Brasil 2 x 1 Coreia do Norte

por Mauro Beting em 15.jun.2010 às 18:10h

Ri quem pode

Maicon e Elano fizeram no goleiro Ri Myung Guk, às costas do zagueiro Ri Kwang Cho e do lateral Ji, os gols de uma vitória para celebrar pelos pontos, mas lamentar pelo gol sofrido, e pela atuação sofrível no primeiro tempo

Kaká ainda está longe da forma ideal, e Brasil mostrou a mesma falta de inspiração dos jogos antes da Copa

De tanto treinar secreto contra um rival que “joga secreto”, os dois times esconderam mais um futebol ruim no Mundial

A alegria dos norte-coreanos ao marcaram um gol com Ji, no último minuto de um jogo perdido contra os pentacampeões mundiais, foi a mais bonita celebração de mais um jogo feio da pior Copa de todas em gols e futebol. Se eles podem e devem se sentir honrados por terem feito o que fizeram com cinco zagueiros, três homens no meio e dois esquecidos atacantes, os brasileiros (torcedores) podem cobrar muito mais dos brasileiros (jogadores) que pouco criaram, fizeram e mostraram numa estreia mais fria que a noite de Joanesburgo.

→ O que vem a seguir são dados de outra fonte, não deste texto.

(** The body of [if messageType == websocket.TextMessage { ... }] in the
    inbound pump: a payload longer than 7 bytes that starts with
    [resize:] is a resize request, any other payload is input for the
    PTY. *)
Definition handleText (p : string) (s : Session) : Session :=
  if (7 <? String.length p)%nat && String.eqb (Strings.slice p 0 7) "resize:" then
    let parts := Strings.Split (Strings.slice_from p 7) ":" in
    if (length parts =? 2)%nat then
      match Strconv.Atoi (nth 0 parts ""), Strconv.Atoi (nth 1 parts "") with
      | Some cols, Some rows =>
          if (0 <? cols) && (0 <? rows) then
            match Pty.Setsize (ptmx s)
                    {| Pty.Rows := uint16 rows; Pty.Cols := uint16 cols;
                       Pty.X := 0; Pty.Y := 0 |} with
            | (t, Some err) =>
                log {| Zerolog.level := Zerolog.ErrorLevel;
                       Zerolog.msg := "Error resizing pty";
                       Zerolog.fields := [("error", err)] |}
                    (with_ptmx t s)
            | (t, None) => with_ptmx t s
            end
          else s
      | _, _ => s
      end
    else s
  else
    with_ptmx (fst (Pty.Write (ptmx s) p)) s.

(** One message read by the inbound pump. *)
Definition handleMessage (messageType : Z) (p : string) (s : Session) : Session :=
  if messageType =? Websocket.TextMessage then handleText p s else s.

(** *** The error handlers of the pumps, step by step

    The variable [isClosing] is an ordinary [bool] captured by the three
    goroutines of the session. Each handler reads it, logs and assigns it in
    separate statements; [c] is the value of [!isClosing] that the
    goroutine has read. *)
Inductive Step :=
| ReadFlag
| LogIf (e : option Zerolog.Event)
| SetFlagIf
| SetFlag.

Definition exec_step (st : Step) (c : bool) (s : Session) : bool * Session :=
  match st with
  | ReadFlag => (negb (isClosing s), s)
  | LogIf (Some e) => (c, if c then log e s else s)
  | LogIf None => (c, s)
  | SetFlagIf => (c, if c then with_isClosing true s else s)
  | SetFlag => (c, with_isClosing true s)
  end.

Fixpoint run_steps (sts : list Step) (c : bool) (s : Session) : Session :=
  match sts with
  | [] => s
  | st :: sts' => let '(c', s') := exec_step st c s in run_steps sts' c' s'
  end.

(** Inbound pump, [conn.ReadMessage] failed:
<<
    if !isClosing {
      if websocket.IsUnexpectedCloseError(err) { Info ... }
      else if !strings.Contains(err.Error(), "use of closed") { Error ... }
      isClosing = true
    }
    return
>> *)
Definition inbound_error_event (ip : string) (err : Websocket.error)
  : option Zerolog.Event :=
  if Websocket.IsUnexpectedCloseError err then
    Some {| Zerolog.level := Zerolog.InfoLevel;
            Zerolog.msg := "Client disconnected unexpectedly";
            Zerolog.fields := [("clientIP", ip)] |}
  else if negb (Strings.Contains (Websocket.Error err) "use of closed") then
    Some {| Zerolog.level := Zerolog.ErrorLevel;
            Zerolog.msg := "Error reading from client";
            Zerolog.fields := [("clientIP", ip); ("error", Websocket.Error err)] |}
  else None.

Não foram poucas as chances. O Brasil, com boa vontade, teve 11. É um bom índice. Foram 26 conclusões, muito acima da média do Mundial com a pior média de gols. Mas o jogo brasileiro foi lamentável na primeira etapa. Kaká está longe do ideal, e precisa mesmo seguir em campo, até pela ausência de opções mais criativas – sem querer ligar a vuvuzela, mas um dos comerciais apresentados antes, durante e depois de todos os jogos da Copa, nos estádios, apresentava duas boas opções santistas que nem lembradas foram, dançando Beyoncé com Robinho.

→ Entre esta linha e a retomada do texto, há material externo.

(** ** Python values *)

(** The values that travel through arguments and result dictionaries.  A
    [float] is carried as its [repr]; a [dict] is the list of its items in
    insertion order (its keys are pairwise distinct). *)
Inductive value : Type :=
  | VNone
  | VBool (b : bool)
  | VInt (z : Z)
  | VFloat (repr : string)
  | VStr (s : string)
  | VList (items : list value)
  | VTuple (items : list value)
  | VDict (items : list (string * value)).

(** A result envelope: [Dict[str, Any]]. *)
Definition dict : Type := list (string * value).

(** [d.get(k)] *)
Fixpoint dict_get (k : string) (d : dict) : option value :=
  match d with
  | [] => None
  | (k', v) :: d' => if String.eqb k k' then Some v else dict_get k d'
  end.

(** What a call does: it returns a dictionary or raises an [Exception]
    [e], carried as [str(e)]. *)
Inductive outcome : Type :=
  | Returns (r : dict)
  | Raises (e : string).

(** [needle in haystack] on strings. *)
Fixpoint str_contains (needle haystack : string) : bool :=
  String.prefix needle haystack ||
  match haystack with
  | EmptyString => false
  | String _ rest => str_contains needle rest
  end.

(** ** base_tool.py *)

Module BaseTool.

Definition timestamp := Z.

Há como enaltecer Dunga por tentar dar mais poder de fogo. Quando Kaká saiu, quem apareceu foi Nilmar, com Robinho (que foi bem, como Maicon e Juan) atuando ainda mais por dentro, pedindo a bola, se mexendo, assumindo a responsabilidade – ainda que embolando, por vezes. Júlio Baptista ficou no banco. De onde saiu mais uma vez Ramires para sair mais para o jogo que Felipe Melo – e bater mais, também, recebendo o único amarelo da noite.
Mas o saldo é pequeno. Portugal e Costa do Marfim podem ganhar de mais de um time potencialmente eliminado e limitado. E só depender de um gol de Josimar-86 ou de Amarildo-62 é pouco. Mas pode ser o suficiente numa Copa medíocre se Robinho e Elano repetirem não só o Santos-02. Mas um pouco daquele time de Felipão, no mesmo ano.